FORMER prime minister Paul Keating's criticisms of AUKUS have focused attention on what its critics say is a tight binding of Australia to US foreign policy, especially with regards to China.
Many on the left of politics, including peace campaigners and a number of unions, were already opposed to AUKUS before Mr Keating's address to the National Press Club garnered widespread attention.
City of Newcastle meeting last year reaffirmed the city's anti-nuclear stance, setting the scene for a political conflict between the Labor-led council and the Labor federal government, given Newcastle was one of three ports, along with Port Kembla and Brisbane, shortlisted by the former Morrison government for an east coast submarine base.
Yesterday, Leigh Shears, head of the Hunter's peak union body Hunter Workers, reaffirmed his opposition to the idea of a Newcastle nuclear submarine base, saying the organisation would debate the situation at its next meeting in the first week of April.
"Hunter Workers, with the broader community, strongly opposes the concept of nuclear submarines in Newcastle harbour," Mr Shears said.
"We are a region committed to peace, with a fully fledged no nuclear zone, and you only have to listen to the calls for AUKUS to include nuclear power generation to know that a sealed nuclear reactor in a submarine is the thin edge of wedge.
"We are a region in the midst of an industrial transition that promises long-term stable employment in renewables and other industries, and we won't be distracted by AUKUS campaigners saying the subs are a promise of jobs.
"With a latest cost of $368 billion, the 20,000 jobs being talked works out at almost $20 million a job."

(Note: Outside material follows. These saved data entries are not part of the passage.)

(* ===== verification/FsServer.v ===== *)
(** * The API of the file server ([OS2/Server/shared/server/os2fs/api/api.c])

    Files, searches for files and information on files, on top of the POSIX
    calls of the host, which are the operations of the class [Posix].  A pointer
    that the code writes a result through is a component of the result; where
    the code leaves it alone the component is the value it had.  [long] has 32
    bits, [off_t] has 64. *)
From S2P Require Import Prelude PathSearch FsRouter Os2Api.

(** ** The host *)

Record stat_t := mkStat {
  st_mode : Z; st_size : Z; st_blksize : Z; st_blocks : Z;
  st_ctime : Z; st_atime : Z; st_mtime : Z
}.

Record tm := mkTm {
  tm_sec : Z; tm_min : Z; tm_hour : Z; tm_mday : Z; tm_mon : Z; tm_year : Z
}.

(** The calls of the host: [inl] is a result, [inr] the value of [errno]; for
    calls without a result [None] is success.  [sys_localtime] is
    [localtime_r]. *)
Class Posix (W : Type) := {
  sys_read : W -> Z -> Z -> W * (list Z + Z);
  sys_write : W -> Z -> list Z -> W * (Z + Z);
  sys_lseek : W -> Z -> Z -> Z -> W * (Z + Z);
  sys_fstat : W -> Z -> stat_t + Z;
  sys_stat : W -> list Z -> stat_t + Z;
  sys_isatty : W -> Z -> bool;
  sys_open : W -> list Z -> Z -> W * (Z + Z);
  sys_close : W -> Z -> W * option Z;
  sys_dup : W -> Z -> W * (Z + Z);
  sys_setfl : W -> Z -> Z -> W * option Z;
  sys_unlink : W -> list Z -> W * option Z;
  sys_rmdir : W -> list Z -> W * option Z;
  sys_mkdir : W -> list Z -> Z -> W * option Z;
  sys_glob : W -> list Z -> list (list Z);
  sys_localtime : Z -> tm
}.

(** Constants of <fcntl.h>, <unistd.h>, <sys/stat.h> and <errno.h>. *)
Definition O_RDONLY : Z := 0.
Definition O_WRONLY : Z := 1.
Definition O_RDWR : Z := 2.
Definition O_CREAT : Z := 0x40.
Definition O_EXCL : Z := 0x80.
Definition O_TRUNC : Z := 0x200.
Definition O_SYNC : Z := 0x101000.
Definition SEEK_SET : Z := 0.
Definition SEEK_CUR : Z := 1.
Definition S_IFMT : Z := 0xF000.
Definition S_IFIFO : Z := 0x1000.
Definition S_IFCHR : Z := 0x2000.
Definition S_IFDIR : Z := 0x4000.
Definition S_IFREG : Z := 0x8000.
Definition S_IREAD : Z := 0x100.
Definition S_IWRITE : Z := 0x80.
Definition EPERM : Z := 1.
Definition ENOENT : Z := 2.
Definition EBADF : Z := 9.
Definition ENOMEM : Z := 12.
Definition EACCES : Z := 13.
Definition EBUSY : Z := 16.
Definition ENOTDIR : Z := 20.
Definition EISDIR : Z := 21.
Definition EMFILE : Z := 24.
Definition ENAMETOOLONG : Z := 36.

(** ** OS/2 constants ([os2/os2def.h]) *)

Definition ERROR_PATH_NOT_FOUND : Z := 3.
Definition ERROR_TOO_MANY_OPEN_FILES : Z := 4.
Definition ERROR_ACCESS_DENIED : Z := 5.
Definition ERROR_CURRENT_DIRECTORY : Z := 16.
Definition ERROR_NO_MORE_FILES : Z := 18.
Definition ERROR_SHARING_VIOLATION : Z := 32.
Definition ERROR_OPEN_FAILED : Z := 110.
Definition ERROR_INVALID_TARGET_HANDLE : Z := 114.
Definition ERROR_INVALID_LEVEL : Z := 124.
Definition ERROR_NEGATIVE_SEEK : Z := 131.
Definition ERROR_SEEK_ON_DEVICE : Z := 132.
Definition ERROR_FILENAME_EXCED_RANGE : Z := 206.
Definition ERROR_META_EXPANSION_TOO_LONG : Z := 208.
Definition ERROR_NO_DATA : Z := 232.

Definition CCHMAXPATH : Z := 260.

Definition S_IREADONLY : Z := Z.land S_IREAD (Z.lnot S_IWRITE).
Definition S_IHIDDEN : Z := 0x20000000.
Definition S_ISYSTEM : Z := 0x40000000.
Definition S_IDIRECTORY : Z := S_IFDIR.
Definition S_IARCHIVED : Z := 0x80000000.

Definition FILE_READONLY : Z := 0x1.
Definition FILE_HIDDEN : Z := 0x2.
Definition FILE_SYSTEM : Z := 0x4.
Definition FILE_DIRECTORY : Z := 0x100.
Definition FILE_ARCHIVED : Z := 0x200.

Definition MUST_HAVE_READONLY : Z := 0x100.
Definition MUST_HAVE_HIDDEN : Z := 0x200.
Definition MUST_HAVE_SYSTEM : Z := 0x400.
Definition MUST_HAVE_DIRECTORY : Z := 0x1000.
Definition MUST_HAVE_ARCHIVED : Z := 0x2000.

Definition FIL_STANDARD : Z := 1.
Definition FIL_QUERYFULLNAME : Z := 5.
Definition FIL_STANDARDL : Z := 11.

Definition HDIR_SYSTEM : Z := 1.
Definition HDIR_CREATE : Z := u32 (-1).

Definition FILE_BEGIN : Z := 0.
Definition FILE_CURRENT : Z := 1.
Definition FILE_END : Z := 2.

Definition FILE_EXISTED : Z := 1.
Definition FILE_CREATED : Z := 2.
Definition FILE_TRUNCATED : Z := 3.

Definition OPEN_ACTION_FAIL_IF_EXISTS : Z := 0x0.
Definition OPEN_ACTION_OPEN_IF_EXISTS : Z := 0x1.
Definition OPEN_ACTION_REPLACE_IF_EXISTS : Z := 0x10.
Definition OPEN_ACTION_CREATE_IF_NEW : Z := 0x10000.

Definition OPEN_ACCESS_READONLY : Z := 0x0.
Definition OPEN_ACCESS_WRITEONLY : Z := 0x1.
Definition OPEN_ACCESS_READWRITE : Z := 0x2.
Definition OPEN_SHARE_DENYREADWRITE : Z := 0x10.
Definition OPEN_SHARE_DENYWRITE : Z := 0x20.
Definition OPEN_SHARE_DENYREAD : Z := 0x30.
Definition OPEN_SHARE_DENYNONE : Z := 0x40.
Definition OPEN_FLAGS_WRITE_THROUGH : Z := 0x4000.
Definition OPEN_FLAGS_DASD : Z := 0x8000.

Four unions - the Australian Workers Union, the Australian Manufacturing Workers Union, the Electrical Trades Union and Professionals Australia - have formed a body known as the Australian Shipbuilding Federation of Unions, which has been arguing since the Morrison government dumped the French submarine design for the federal government to immediately start building six conventional subs.
The federation says building four to six conventional submarines in Adelaide and Fremantle would create more than 4000 jobs in South Australia and 2000 in Western Australia.
With Port Kembla reportedly the front-runner for the east coast base, the South Coast Labour Council has been vocal in its opposition to the idea.
The council's secretary Arthur Rorris said the people of Wollongong had lived with "every carcinogen known to man", and now were being "asked to put a nuclear target on our backs as well". A number of Illawarra business groups have also opposed AUKUS.
On Sunday, more than 500 people met at Marrickville Town Hall to hear speakers including Labor icon Bob Carr, retired US Colonel Lawrence Wilkerson (formerly Colin Powell's chief of staff) and Greens Senator David Shoebridge criticise the AUKUS deal and US foreign policy toward China.